Collection(Database(MongoClient(host=['127.0.0.1:27017'], document_class=dict, tz_aware=False, connect=True), 'test'), 'people')

no need to do "create table" (esp. because no explicit schema). 

## What are documents?

In [None]:
person_document1 = {
    'name': 'Michael',
    'fav_color': 'purple',
    'age': 18,
    'location': 'Old Street',
    'history': [
        {'location': 'Leeds', 'postcode': 'LS1 1LU'},
        {'location': 'Paris', 'postcode': 'Notre'},
        {'location': 'New York', 'postcode': '90210'},
    ],
}

In [None]:
person_document2 = {
    'name': 'Sherlock',
    'age': 18,
    'fav_hat': 'deer stalker',
    'location': 'Baker Street',
    'history': [
        {'location': 'Manchester', 'postcode': 'MA1 1AP'},
        {'location': 'Paris', 'postcode': 'Notre'},
        {'location': 'New York', 'postcode': '90210'},
    ]
}

## How do I insert documents?

In [None]:
db.people.insert_one(person_document1)

<pymongo.results.InsertOneResult at 0x7f98405a3e00>

## How do I select ("find") documents?

Mongo operations in python, do not run the query:

In [None]:
db.people.find()

<pymongo.cursor.Cursor at 0x7f98600cdd30>

...this does not compute the result set. It just sets up the query.

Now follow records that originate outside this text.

(* ===== verification/Layout.v ===== *)
(** Structures of C in memory, as the i386 ABI lays them out.

    A [ctype] is a declaration of a header.  Words of up to four bytes are aligned
    to their size and longer ones to four; a packed structure has no padding.
    [leaves] lists the scalars of a type with their offsets, and [load_fields] and
    [store_fields] read and write all of them, little-endian. *)

From S2P Require Import Prelude Mem.

Inductive ctype :=
  | Word (n : nat)
  | Array (n : nat) (t : ctype)
  | Struct (packed : bool) (fs : list (String.string * ctype))
  | Union (fs : list (String.string * ctype)).

(** The least multiple of [a] that is not below [o]. *)
Definition pad (a o : Z) : Z := (o + a - 1) / a * a.

Fixpoint align (t : ctype) : Z :=
  let max_align := fix go fs := match fs with [] => 1 | f :: fs' => Z.max (align f.2) (go fs') end in
  match t with
  | Word n => Z.min (Z.of_nat n) 4
  | Array _ t => align t
  | Struct packed fs => if packed then 1 else max_align fs
  | Union fs => max_align fs
  end.

(** Where a field of type [t] begins when the ones before it end at [o]. *)
Definition start (packed : bool) (t : ctype) (o : Z) : Z := if packed then o else pad (align t) o.

Fixpoint sizeof (t : ctype) : Z :=
  match t with
  | Word n => Z.of_nat n
  | Array n t => Z.of_nat n * sizeof t
  | Struct packed fs =>
      let fix fields_end o fs :=
        match fs with [] => o | f :: fs' => fields_end (start packed f.2 o + sizeof f.2) fs' end in
      pad (align t) (fields_end 0 fs)
  | Union fs =>
      let fix widest fs := match fs with [] => 0 | f :: fs' => Z.max (sizeof f.2) (widest fs') end in
      pad (align t) (widest fs)
  end.

(** The scalars of a type at offset [o]: the names that lead to each, its offset and
    its number of bytes. *)
Record leaf := mk_leaf { path : list String.string; offset : Z; width : nat }.

Definition under (name : String.string) (l : leaf) : leaf := mk_leaf (name :: path l) (offset l) (width l).

Fixpoint leaves (o : Z) (t : ctype) : list leaf :=
  match t with
  | Word n => [mk_leaf [] o n]
  | Array n t =>
      concat (map (fun i => leaves (o + Z.of_nat i * sizeof t) t) (seq 0 n))
  | Struct packed fs =>
      let fix go e fs :=
        match fs with
        | [] => []
        | f :: fs' =>
            let b := start packed f.2 e in
            map (under f.1) (leaves (o + b) f.2) ++ go (b + sizeof f.2) fs'
        end in
      go 0 fs
  | Union fs =>
      let fix go fs :=
        match fs with [] => [] | f :: fs' => map (under f.1) (leaves o f.2) ++ go fs' end in
      go fs
  end.

Fixpoint load_leaves (m : mem) (p : Z) (ls : list leaf) : res (list Z) :=
  match ls with
  | [] => Ok []
  | l :: ls' =>
      v ← load_le (width l) m (p + offset l);
      vs ← load_leaves m p ls';
      Ok (v :: vs)
  end.

Fixpoint store_leaves (m : mem) (p : Z) (ls : list leaf) (vs : list Z) : res mem :=
  match ls, vs with
  | l :: ls', v :: vs' => m ← store_le (width l) m (p + offset l) v; store_leaves m p ls' vs'
  | _, _ => Ok m
  end.

Definition load_fields (m : mem) (p : Z) (t : ctype) : res (list Z) := load_leaves m p (leaves 0 t).
Definition store_fields (m : mem) (p : Z) (t : ctype) (vs : list Z) : res mem :=
  store_leaves m p (leaves 0 t) vs.

(** A list of leaves that do not overlap, within the bytes from [lo] to [hi]. *)
Fixpoint laid_out (lo hi : Z) (ls : list leaf) : Prop :=
  match ls with
  | [] => lo <= hi
  | l :: ls' => lo <= offset l /\ laid_out (offset l + Z.of_nat (width l)) hi ls'
  end.

Lemma laid_out_le lo hi ls : laid_out lo hi ls -> lo <= hi.
Proof.
  revert lo. induction ls as [|l ls IH]; intros lo H; simpl in *; [done|].
  destruct H as [H1 H2%IH]. lia.
Qed.

(** ** Reading back what was stored *)

(** What a field of [n] bytes keeps of a value. *)
Definition field_value (l : leaf) (v : Z) : Z := v mod 2 ^ (8 * Z.of_nat (width l)).

Lemma load_leaves_ext m m' p lo hi ls :
  laid_out lo hi ls -> (forall a, p + lo <= a < p + hi -> m' !! a = m !! a) ->
  load_leaves m' p ls = load_leaves m p ls.
Proof.
  revert lo. induction ls as [|l ls IH]; intros lo Hl H; simpl; [done|]. destruct Hl as [H1 H2].
  pose proof (laid_out_le _ _ _ H2).
  rewrite (load_le_ext (width l) m m') by (intros a Ha; apply H; lia).
  rewrite (IH _ H2) by (intros a Ha; apply H; lia). done.
Qed.

Lemma store_leaves_ok p hi ls : forall lo vs m,
  laid_out lo hi ls -> length vs = length ls -> mapped m (p + lo) (hi - lo) ->
  exists m', store_leaves m p ls vs = Ok m' /\
    load_leaves m' p ls = Ok (zip_with field_value ls vs) /\
    forall a, ~ (p + lo <= a < p + hi) -> m' !! a = m !! a.
Proof.
  induction ls as [|l ls IH]; intros lo [|v vs] m Hl Hn Hm; try done; simpl; [by exists m|].
  destruct Hl as [H1 H2]. pose proof (laid_out_le _ _ _ H2) as Hle.
  destruct (store_le_wrote (width l) m (p + offset l) v) as (m1 & -> & Hw).
  { eapply mapped_sub; [exact Hm|lia..]. }
  cbn [mbind res_bind].
  destruct (IH (offset l + Z.of_nat (width l)) vs m1 H2) as (m2 & -> & E & Hout); [by injection Hn| |].
  { eapply wrote_mapped; [exact Hw|]. eapply mapped_sub; [exact Hm|lia..]. }
  exists m2. split; [done|]. pose proof (le_bytes_length (width l) v) as Hlen. split.
  - rewrite (load_le_ext (width l) m1 m2) by (intros a Ha; apply Hout; lia).
    rewrite (load_le_word _ _ _ v) by apply Hw. cbn [mbind res_bind]. by rewrite E.
  - intros a Ha. rewrite Hout by lia. destruct Hw as [_ Hw]. apply Hw. lia.
Qed.

(** ** The layout never overlaps *)
Section Induction.
Variable P : ctype -> Prop.
Hypothesis Hword : forall n, P (Word n).
Hypothesis Harray : forall n t, P t -> P (Array n t).
Hypothesis Hstruct : forall packed fs, Forall (fun f => P f.2) fs -> P (Struct packed fs).
Hypothesis Hunion : forall fs, Forall (fun f => P f.2) fs -> P (Union fs).

Fixpoint ctype_nested (t : ctype) : P t :=
  let nested := fix go fs : Forall (fun f : String.string * ctype => P f.2) fs :=
    match fs with
    | [] => @List.Forall_nil _ _
    | f :: fs' => @List.Forall_cons _ _ f fs' (ctype_nested f.2) (go fs')
    end in
  match t with
  | Word n => Hword n
  | Array n t => Harray n t (ctype_nested t)
  | Struct packed fs => Hstruct packed fs (nested fs)
  | Union fs => Hunion fs (nested fs)
  end.
End Induction.

Fixpoint union_free (t : ctype) : bool :=
  match t with
  | Word n => (0 <? n)%nat
  | Array _ t => union_free t
  | Struct _ fs => forallb (fun f => union_free f.2) fs
  | Union _ => false
  end.

Lemma laid_out_app lo mid hi l1 l2 : laid_out lo mid l1 -> laid_out mid hi l2 -> laid_out lo hi (l1 ++ l2).
Proof.
  revert lo. induction l1 as [|l l1 IH]; intros lo H1 H2; simpl in *.
  - destruct l2 as [|l2 ls]; simpl in *; [lia|]. destruct H2. split; [lia|done].
  - destruct H1. split; [done|]. by apply IH.
Qed.

Lemma laid_out_wider lo lo' hi hi' ls : lo' <= lo -> hi <= hi' -> laid_out lo hi ls -> laid_out lo' hi' ls.
Proof.
  revert lo lo'. induction ls as [|l ls IH]; intros lo lo' H1 H2 H; simpl in *; [lia|].
  destruct H as [Ha Hb]. split; [lia|]. by eapply (IH (offset l + Z.of_nat (width l))).
Qed.

Lemma laid_out_under name lo hi ls : laid_out lo hi (map (under name) ls) <-> laid_out lo hi ls.
Proof. revert lo. induction ls as [|l ls IH]; intros lo; simpl; [done|]. by rewrite IH. Qed.

Lemma pad_le a o : 0 < a -> o <= pad a o.
Proof. intros Ha. unfold pad. pose proof (Z.mod_pos_bound (o + a - 1) a Ha). pose proof (Z.div_mod (o + a - 1) a). lia. Qed.

Lemma align_pos t : union_free t = true -> 0 < align t.
Proof.
  induction t as [n|n t IH|packed fs IH|fs IH] using ctype_nested; simpl; intros H; [|auto| |done].
  - apply Nat.ltb_lt in H. lia.
  - destruct packed; [lia|]. clear H. induction IH as [|f fs _ _ IHf]; [lia|]. lia.
Qed.

Lemma start_le packed t o : union_free t = true -> o <= start packed t o.
Proof. intros H. unfold start. destruct packed; [lia|]. by apply pad_le, align_pos. Qed.

Lemma struct_laid_out packed fs : forall o e,
  Forall (fun f : String.string * ctype => forall o, union_free f.2 = true ->
    0 <= sizeof f.2 /\ laid_out o (o + sizeof f.2) (leaves o f.2)) fs ->
  forallb (fun f => union_free f.2) fs = true ->
  let fix fields_end o fs :=
    match fs with [] => o | f :: fs' => fields_end (start packed f.2 o + sizeof f.2) fs' end in
  let fix go e fs :=
    match fs with
    | [] => []
    | f :: fs' => map (under f.1) (leaves (o + start packed f.2 e) f.2) ++ go (start packed f.2 e + sizeof f.2) fs'
    end in
  laid_out (o + e) (o + fields_end e fs) (go e fs) /\ e <= fields_end e fs.
Proof.
  induction fs as [|f fs IH]; intros o e Hfs Hu; [simpl; lia|].
  apply list.Forall_cons in Hfs as [Hf Hfs]. simpl in Hu. apply andb_prop in Hu as [Hu1 Hu2].
  pose proof (start_le packed f.2 e Hu1) as Hs. destruct (Hf (o + start packed f.2 e) Hu1) as [Hsz Hl].
  destruct (IH o (start packed f.2 e + sizeof f.2) Hfs Hu2) as [H1 H2]. split; [|simpl; lia].
  eapply laid_out_app.
  - apply laid_out_under. eapply laid_out_wider; [| |exact Hl]; [lia|reflexivity].
  - by rewrite <- Z.add_assoc.
Qed.

(** The scalars of a type without unions lie one after the other within its size. *)
Lemma leaves_laid_out t : forall o, union_free t = true ->
  0 <= sizeof t /\ laid_out o (o + sizeof t) (leaves o t).
Proof.
  induction t as [n|n t IH|packed fs IH|fs IH] using ctype_nested; intros o H; [..|done].
  - simpl in *. lia.
  - simpl in H. destruct (IH o H) as [Hsz _]. split; [simpl; lia|]. cbn [leaves sizeof].
    cut (forall k, laid_out (o + Z.of_nat k * sizeof t) (o + Z.of_nat (k + n) * sizeof t)
      (concat (map (fun i => leaves (o + Z.of_nat i * sizeof t) t) (seq k n)))).
    { intros Hk. specialize (Hk 0%nat). by rewrite Z.mul_0_l, Z.add_0_r in Hk. }
    induction n as [|n IHn]; intros k; simpl; [lia|].
    eapply laid_out_app; [apply IH, H|]. replace (k + S n)%nat with (S k + n)%nat by lia.
    eapply laid_out_wider; [| |apply (IHn (S k))]; [lia|reflexivity].
  - destruct (struct_laid_out packed fs o 0 IH H) as [H1 H2].
    assert (0 < align (Struct packed fs)) as Ha by (by apply align_pos).
    cbn [sizeof leaves]. pose proof (fun e => pad_le _ e Ha) as Hp. split; [etransitivity; [exact H2|apply Hp]|].
    eapply laid_out_wider; [| |exact H1]; [lia|]. apply Z.add_le_mono_l, Hp.
Qed.

(** The fields of a type without unions are kept apart: all of them are read back,
    truncated to their width, and nothing outside the object changes. *)
Lemma store_load_fields t m p vs :
  union_free t = true -> length vs = length (leaves 0 t) -> mapped m p (sizeof t) ->
  exists m', store_fields m p t vs = Ok m' /\
    load_fields m' p t = Ok (zip_with field_value (leaves 0 t) vs) /\
    forall a, ~ (p <= a < p + sizeof t) -> m' !! a = m !! a.
Proof.
  intros [_ Hl]%(fun H => leaves_laid_out t 0 H) Hn Hm.
  destruct (store_leaves_ok p (sizeof t) (leaves 0 t) 0 vs m Hl Hn) as (m' & E & Hv & Hout).
  - by rewrite Z.add_0_r, Z.sub_0_r.
  - exists m'. split; [done|]. split; [done|]. intros a Ha. apply Hout. lia.
Qed.

(** ** Reading bytes as fields *)

(** The leaves follow one another without a gap. *)
Fixpoint contiguous (o : Z) (ls : list leaf) : bool :=
  match ls with
  | [] => true
  | l :: ls' => (offset l =? o) && contiguous (o + Z.of_nat (width l)) ls'
  end.

Lemma load_contiguous m p ls : forall o vs,
  contiguous o ls = true -> length vs = length ls ->
  bytes_at m (p + o) (concat (zip_with (fun l v => le_bytes (width l) v) ls vs)) ->
  load_leaves m p ls = Ok (zip_with field_value ls vs).
Proof.
  induction ls as [|l ls IH]; intros o [|v vs] Hc Hn H; try done. simpl in *.
  apply andb_prop in Hc as [->%Z.eqb_eq Hc]. apply bytes_at_app in H as [H1 H2].
  rewrite le_bytes_length, <- Z.add_assoc in H2.
  rewrite (load_le_word _ _ _ _ H1). cbn [mbind res_bind].
  by rewrite (IH _ vs Hc (Nat.succ_inj _ _ Hn) H2).
Qed.

Lemma load_le_S n m p :
  load_le (S n) m p = (b ← load8 m p; r ← load_le n m (p + 1); Ok (Z.lor b (Z.shiftl r 8))).
Proof. done. Qed.

(** A long word is its low part and its high part. *)
Lemma load_le_app n k m p :
  load_le (n + k) m p =
    (lo ← load_le n m p; hi ← load_le k m (p + Z.of_nat n); Ok (Z.lor lo (Z.shiftl hi (8 * Z.of_nat n)))).
Proof.
  revert p. induction n as [|n IH]; intros p.
  - simpl. rewrite Z.add_0_r. destruct (load_le k m p); [|done..]. simpl. by rewrite Z.shiftl_0_r.
  - rewrite (load_le_S n), (load_le_S (n + k) m p : load_le (S n + k) m p = _). destruct (load8 m p); [|done..]. cbn [mbind res_bind]. rewrite IH.
    destruct (load_le n m (p + 1)); [|done..]. cbn [mbind res_bind].
    replace (p + 1 + Z.of_nat n) with (p + Z.of_nat (S n)) by lia.
    destruct (load_le k m (p + Z.of_nat (S n))); [|done..]. cbn [mbind res_bind].
    rewrite Z.shiftl_lor, Z.shiftl_shiftl, Z.lor_assoc by lia. do 3 f_equal. lia.
Qed.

You can compute using `list()` (ie., convert it to a list):

In [None]:
list(db.people.find())

[{'_id': ObjectId('5fbcff4626d654e250c0d8d8'),
  'name': 'Sherlock',
  'age': 18,
  'fav_hat': 'deer stalker',
  'location': 'Baker Street',
  'history': [{'location': 'Manchester', 'postcode': 'MA1 1AP'},
   {'location': 'Paris', 'postcode': 'Notre'},
   {'location': 'New York', 'postcode': '90210'}]},
 {'_id': ObjectId('5fbd03e726d654e250c0d8d9'),
  'name': 'Michael',
  'fav_color': 'purple',
  'age': 18,
  'location': 'Old Street',
  'history': [{'location': 'Leeds', 'postcode': 'LS1 1LU'},
   {'location': 'Paris', 'postcode': 'Notre'},
   {'location': 'New York', 'postcode': '90210'}]}]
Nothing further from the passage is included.